The numbers back up his concern. Acreage planted in tobacco has dropped from 27,000 in 1983 to 6,500 acres last year.

The value of the crop has fallen from an inflation-adjusted $96.5 million in 1982 to $15.6 million last year.

It's estimated that only 9.1 million pounds of tobacco will be sold at auction this year, down from 38.3 million for the 1982 crop.

James Hanson, an extension economist with the University of Maryland, College Park is worried about the size of Maryland's crop.

With only 6,500 acres planted last year, Hanson feels that the crop is "dangerously close" to the point that it may not produce enough leaf to satisfy the needs of foreign tobacco companies.
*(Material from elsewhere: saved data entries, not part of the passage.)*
Example a_version_number : int_of_float "3" = 3 ∧ int_of_float "2.5e1" = 25 ∧ int_of_float "-1.5" = -1.
Proof. done. Qed.
(* ===== verification/Ceremonies.v ===== *)
(** Signing ceremonies: the table, its statements and the requests of a wallet
    before it signs (internal/signingmanagement/command/ceremony.go,
    db/ceremony.go, db/pg/ceremonyrepository.go, internal/service/
    signature_request.go).

    The nullable columns of a ceremony are written in groups - by the presentation,
    by [PinPreparedBytes], by the publication, by the acceptance of a signature - and
    each group is one optional record here.  [Cert], the verified credentials and
    the wallet's request object are outside. *)
From S2P Require Import Prelude Json Sha256 Store Transactions Anchors Erasure.
Import GoStrings.

(** ** db/ceremony.go *)
Inductive CeremonyStatus := CeremonyPending | CeremonyVerified | CeremonyExpired | CeremonyFailed.
#[export] Instance CeremonyStatus_eq_dec : EqDecision CeremonyStatus.
Proof. solve_decision. Defined.

(** signer_did .. verified_at, written by [MarkCeremonyVerified]. *)
Record VerifiedPresentation := {
  vp_SignerDID : string;
  vp_VpToken : string;
  vp_PidClaims : option json;
  vp_KbSdHash : string;
  vp_PoAOrganization : string;
  vp_PoARoles : option json;
  vp_PoAVpToken : option string;
  vp_VerifiedAt : Z
}.

Record PinnedBytes := {
  PreparedPDF : bytes;
  PreparedPDFSHA256 : string;
  PinnedPayload : bytes;
  PinnedPayloadSHA256 : string;
  PinnedContentHash : string;
  PinnedRendererVersion : string;
  PinnedSignedCount : Z;
  PinnedContractVersion : Z;
  RequiredCredentialType : string
}.

(** request_nonce .. published_roles, written by [StorePreparedRequest]. *)
Record PreparedRequest := {
  RequestNonce : string;
  RequestExpiresAt : Z;
  rq_CredentialType : string;
  PublishedBy : string;
  rq_HolderDID : string;
  rq_Roles : json
}.

Record SignatureCeremony := {
  cm_ID : string;
  cm_ContractDID : string;
  cm_FieldName : string;
  cm_RequestedBy : string;
  cm_Status : CeremonyStatus;
  cm_WalletURI : string;
  cm_Nonce : string;
  cm_CreatedAt : Z;
  cm_ExpiresAt : Z;
  cm_presented : option VerifiedPresentation;
  cm_summary_vc : option json;
  cm_request : option PreparedRequest;
  cm_pinned : option PinnedBytes;
  cm_ConsumedAt : option Z;
  (** signer_cert_subject and signer_cert_serial. *)
  cm_SignerCert : option (string * string)
}.
Lemma frames_in_base_keeps {A} (m : Tx A) : keeps contracts m → keeps signatures m → frames core (in_base m).
Proof. intros Hc Hg e s a s' (b & H & ->)%in_base_Ok. unfold core. cbn. by rewrite (Hc _ _ _ _ H), (Hg _ _ _ _ H). Qed.

Lemma frames_put did object : frames core (put did object).
Proof. unfold put. evolves_tac. by apply evolves_exec. Qed.

Lemma put_Ok did object e s cid s' : put did object e s = Ok (cid, s') → Put did object = Ok cid ∧ core s' = core s.
Proof. intros H. split; [|exact (frames_put _ _ _ _ _ _ H)]. unfold put in H. by txn_inv. Qed.

Lemma frames_fetch did cid : observes (fetch did cid).
Proof. unfold fetch. evolves_tac. Qed.

Lemma frames_archive did by_ evidence : frames core (archiveSignedContract did by_ evidence).
Proof.
  unfold archiveSignedContract, StoreArchiveEntry. cbv zeta. evolves_tac.
  - apply frames_put.
  - by apply evolves_exec.
  - apply frames_in_base_keeps; keeps_tac.
Qed.

(** The entry a first signature leaves: the contract was signed, on the archive's
    reading of its dates too. *)
Lemma archive_Ok did by_ evidence e s u s' :
  archiveSignedContract did by_ evidence e s = Ok (u, s') →
  ∃ c, contracts (base s) !! did = Some c ∧ effective_state (env_now e) c = Signed ∧
    is_Some (archive_entries s' !! (c_did c, c_contract_version c)).
Proof.
  unfold archiveSignedContract. intros H. cbv zeta in H. txn_inv.
  match goal with H : in_base (ContractRepo.ReadDataByDID _) _ _ = _ |- _ => apply in_base_reads_Ok in H as [-> Hrow]; [|by auto with tx] end.
  apply ReadDataByDID_Ok in Hrow as (_ & c & Hc & ->).
  match goal with H : BuildArchiveEntry _ _ _ _ = _ |- _ => 
    unfold BuildArchiveEntry in H; destruct (bool_decide_reflect (c_state (effective (env_now e) c) = Signed)) as [Hst|]; [|done];
    injection H as <- end.
  exists c. split; [done|]. split; [exact Hst|].
  match goal with H : in_base (CreateEvent _) _ _ = _ |- _ => apply in_base_Ok in H as (b & _ & ->) end.
  match goal with H : StoreArchiveEntry _ _ _ = _ |- _ => apply exec_Ok in H as -> end. cbn.
  match goal with |- is_Some (match ?m !! ?k with _ => _ end !! _) => destruct (m !! k) eqn:E; cbn in E end.
  - rewrite E. eauto.
  - rewrite lookup_insert_eq. eauto.
Qed.
(* ===== verification/Deployment.v ===== *)
(** Deploying a signed contract to its target system and hearing back from it:
    internal/contractworkflowengine/command/deploy.go and callback.go.

    The outbound call, the timestamp authority and the text encodings of Go's
    encoding/json and time packages are reached through [DeploymentServices]; the
    content hash and the receipt hash are SHA-256 (Sha256.v) over that text. *)
From S2P Require Import Prelude Json ContractState DidWeb Extrinsic Store Repos Sha256 Document.
Import GoStrings.

(** The execution-evidence receipt, its fields in the order they are encoded. *)
Record DeploymentReceiptPayload := {
  rc_CorrelationID : string;
  rc_PayloadHash : string;
  rc_ActivatedAt : string
}.

Class DeploymentServices := {
  (** [ContractTargetClient.DeployTo]; [None] is the nil client. *)
  DeployTo : option (string → json → result ());
  (** [ArchiveTimestampIssuer.TimestampBytes] when the issuer is enabled. *)
  TimestampBytes : option (bytes → result string);
  (** The compact encoding of [json.Encoder] without HTML escaping. *)
  Encode : json → string;
  (** [json.Marshal] of a receipt. *)
  Marshal : DeploymentReceiptPayload → string;
  Format_RFC3339Nano : Z → string
}.

(** ** deploy.go *)
Record DeployCmd := {
  DID : string;
  RequestedBy : string;
  LocalPeer : string;
  TargetIDOverride : string
}.

Record DeployResult := {
  r_DID : string;
  r_ContractVersion : Z;
  r_ContentHash : string;
  r_Timestamp : Z;
  r_CorrelationID : string;
  r_Payload : gmap string json;
  r_TargetID : string;
  r_TargetName : string
}.

Definition odrlRuleProperties : list string := ["odrl:permission"; "odrl:prohibition"; "odrl:obligation"].

(** [if v, ok := from[property]; ok { into[property] = v }]. *)
Definition copy_property (from : gmap string json) (into : gmap string json) (property : string) :
    gmap string json :=
  match from !! property with Some v => <[property := v]> into | None => into end.

Definition deploymentPolicy (contractDocument : gmap string json) (correlationID : string) : json :=
  let policy : gmap string json :=
    <["@id" := JStr (String.append "urn:uuid:deployment-policy-" correlationID)]>
    (<["@type" := JStr "odrl:Set"]> ∅) in
  match as_object (contractDocument !! "dcs:policies") with
  | None => JObj policy
  | Some policies =>
      JObj (foldl (copy_property policies) (copy_property policies policy "odrl:profile")
              odrlRuleProperties)
  end.

Definition nestedRuleProperties : list string := ["odrl:duty"; "odrl:consequence"].

(** [collectRuleIDs] over [ruleNodes]: a slot holds one node or an array of them. *)
Fixpoint collectRuleIDs (rules : json) : list string :=
  match rules with
  | JObj rule =>
      let nested := collectRuleIDs <$> rule in
      let id := TrimSpace (as_string (rule !! "@id")) in
      (if bool_decide (id = EmptyString) then [] else [id])
      ++ default [] (nested !! "odrl:duty") ++ default [] (nested !! "odrl:consequence")
  | JArr items =>
      concat (map (λ item, match item with JObj _ => collectRuleIDs item | _ => [] end) items)
  | _ => []
  end.

Definition deployedRuleIDs (contractDocument : gmap string json) : list string :=
  match as_object (contractDocument !! "dcs:policies") with
  | None => []
  | Some policies =>
      concat (map (λ property, default [] (collectRuleIDs <$> policies !! property)) odrlRuleProperties)
  end.

Definition signatureEvidence (required signedLocally : list string) (resp : option Responsible)
    (localPeer : string) (peerSig : option string) : SignatureEvidence :=
  {| Declared := required; SignedLocally := signedLocally;
     Parties := match resp with Some r => [Creator r; Counterparty r] | None => [] end;
     Extrinsic.LocalPeer := localPeer;
     PeerSigners := match peerSig with Some from => [from] | None => [] end |}.

(** The multi-signer gate. *)
Definition require_signatures (cmd : DeployCmd) (data : Contract) : Tx () :=
  match c_contract_data data with
  | Some doc =>
      if negb (IsNotNullValue (c_contract_data data)) then mret () else
      let required := RequiredSignatureFields doc in
      if bool_decide (required = []) then mret () else
      signedFields ← wrap "could not read signed signature fields"
        (ContractRepo.ReadSignedSignatureFieldNames (DID cmd));
      peerSig ← wrap "could not read the counterparty signature" (SyncRepo.GetSyncSignature (DID cmd));
      let missing := Unsigned (signatureEvidence required signedFields (c_responsible data)
                                 (LocalPeer cmd) peerSig) in
      refuse (negb (bool_decide (missing = []))) (Wrapf "unsigned signature fields" (Sentinel ErrSigningIncomplete))
  | None => mret ()
  end.

Definition target_of (cmd : DeployCmd) (data : Contract) : string :=
  let targetID := TrimSpace (TargetIDOverride cmd) in
  if bool_decide (targetID = EmptyString)
  then match c_target_id data with Some t => TrimSpace t | None => targetID end
  else targetID.

Definition payload_context : json :=
  JObj (<["dcs" := JStr "https://w3id.org/facis/dcs/ontology/v1#"]>
       (<["odrl" := JStr "http://www.w3.org/ns/odrl/2/"]> ∅)).

Section deploy.
Context `{DeploymentServices}.

Definition hashDeploymentPayload (payload : gmap string json) : string :=
  String.append "sha256:" (EncodeToString (Sum256 (of_string (Encode (JObj payload))))).

(** The payload without its hash. *)
Definition deployment_payload (cmd : DeployCmd) (version t : Z) (correlationID : string)
    (contractDocument : gmap string json) : gmap string json :=
  list_to_map
    [("@context", payload_context);
     ("@type", JStr "dcs:ContractDeployment");
     ("dcs:contractDid", JStr (DID cmd));
     ("dcs:contractVersion", jint version);
     ("dcs:timestamp", JStr (Format_RFC3339Nano t));
     ("dcs:correlationId", JStr correlationID);
     ("dcs:contractDocument", JObj contractDocument);
     ("odrl:policy", deploymentPolicy contractDocument correlationID)].

(** The first transaction: the gates, the payload and the record. *)
Definition dispatch (cmd : DeployCmd) : Tx (DeployResult * string) :=
  data ← wrap "could not read contract" (ContractRepo.ReadDataByDID (DID cmd));
  _ ← lift (ValidateTransition (c_state data) EventDeploy);
  _ ← require_signatures cmd data;
  contractDocument ← wrap "could not decode contract document"
    (lift (decodeDocumentData (c_contract_data data)));
  correlationID ← NewUUID;
  t ← now;
  let payload := deployment_payload cmd (c_contract_version data) t correlationID contractDocument in
  let contentHash := hashDeploymentPayload payload in
  let targetID := target_of cmd data in
  _ ← refuse (bool_decide (targetID = EmptyString)) (Sentinel ErrNoTargetDesignated);
  found ← wrap "could not read target system" (DeploymentRepo.ReadTarget targetID);
  match found with
  | None => throw (Wrapf targetID (Sentinel ErrTargetNotRegistered))
  | Some target =>
      _ ← refuse (negb (tg_enabled target)) (Wrapf (tg_name target) (Sentinel ErrTargetDisabled));
      _ ← wrap "could not store deployment record" (DeploymentRepo.CreateDeployment
            {| dp_did := DID cmd; dp_contract_version := c_contract_version data;
               dp_correlation_id := correlationID; dp_content_hash := contentHash;
               dp_target_id := Some (tg_id target); dp_target_url := Some (tg_url target);
               dp_status := "DISPATCHED"; dp_requested_by := RequestedBy cmd; dp_requested_at := t;
               dp_acknowledged_at := None; dp_receipt_hash := EmptyString;
               dp_tsa_token := EmptyString; dp_dispatch_error := EmptyString |});
      mret ({| r_DID := DID cmd; r_ContractVersion := c_contract_version data; r_ContentHash := contentHash;
               r_Timestamp := t; r_CorrelationID := correlationID;
               r_Payload := <["dcs:contentHash" := JStr contentHash]> payload;
               r_TargetID := tg_id target; r_TargetName := tg_name target |}, tg_url target)
  end.

(** The message of an error, for [dispatch_error]. *)
Fixpoint error_text (err : error) : string :=
  match err with
  | Sentinel _ => "sentinel"
  | Errorf msg | PgError msg | Panic msg => msg
  | Wrapf msg inner => String.append msg (String.append ": " (error_text inner))
  | ShreddedError kind id | TamperedError kind id _ => String.append kind (String.append " " id)
  end.

Definition recordDispatchFailure (correlationID : string) (cause : error) : Tx () :=
  DeploymentRepo.MarkDispatchFailed correlationID (error_text cause).

(** [Deployer.Handle]: the record is committed, then the target is called, and a
    failed call is recorded in a transaction of its own. *)
Definition Deployer_Handle (cmd : DeployCmd) (e : Env) (s : Store) : result DeployResult * Store :=
  match run (dispatch cmd) e s with
  | (Err err, s1) => (Err err, s1)
  | (Ok (res, url), s1) =>
      match DeployTo with
      | Some deploy =>
          match deploy url (JObj (r_Payload res)) with
          | Err cause => (Ok res, (run (recordDispatchFailure (r_CorrelationID res) cause) e s1).2)
          | Ok _ => (Ok res, s1)
          end
      | None => (Ok res, s1)
      end
  end.

End deploy.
"It's not like you trickle down to zero," Hanson said. "If we don't have enough tobacco to fill the recipes of the foreign cigarette makers, Maryland's tobacco industry will become extinct before the acreage reaches zero."

Tobacco exports represent the heart of Maryland's tobacco industry. Foreign cigarette makers buy the top-quality leaf and pay top dollar. They directly purchase a third of the leaf grown here, and industry officials believe that another third passes through domestic brokers to the export market.

Hanson fears that if the European cigarette makers change their blend and Maryland's tobacco is no longer used, "that would be the end of the Maryland market."

Only about 2 percent of Maryland Type 32 is used in domestic cigarettes. It is added to make cigarettes burn evenly. But considerably more local leaf is used in the stronger-tasting European cigarettes. One popular brand in Switzerland uses 50 percent Maryland leaf.

Hanson said the foreign tobacco companies are becoming increasingly concerned about how much Maryland tobacco they can get to meet their future needs.

Earl "Buddy" Hance, chairman of the Maryland Tobacco Authority, an industry regulatory agency, is also worried about the future of the state's oldest industry, which represents less than 1 percent of the tobacco grown in the United States.

"The future is very questionable," he said. "With the price of cigarettes on the rise and all of the lawsuits, there is not much reason to be optimistic."

Hance and many of the growers point to the rapidly changing landscape of Southern Maryland as another major threat to tobacco.

Houses continue to sprout on land where tobacco was king for more than 350 years.

In terms of population, Southern Maryland is the fastest-growing region of the state, according to Gary V. Hodge, an adviser to the Southern Maryland Tobacco Board, an industry marketing and promotion organization.

Hodge listed the expanding growth and development, which has made land in the region more valuable for development than agriculture as one of the biggest threats to tobacco's future.

He also listed the aging population of farmers, the reluctance of their children to take over the farms, and the high price and scarcity of labor as other major threats.

Hodge remains optimistic. Over the last decade, he said, the downward trend has slowed. He blames the droughts of the past three years for reductions in production. The best insight into the future of Maryland's tobacco industry could come in the fall when growers are scheduled to sign up to grab a share of the state's money from the national tobacco settlement.

Under terms of legislation passed by the General Assembly last year, the state is to use 5 percent of the tobacco settlement to buy out tobacco farmers or to pay them to switch to other crops.

"Tobacco farmers are tired of being beat on," said Hanson. "They might take the money and run."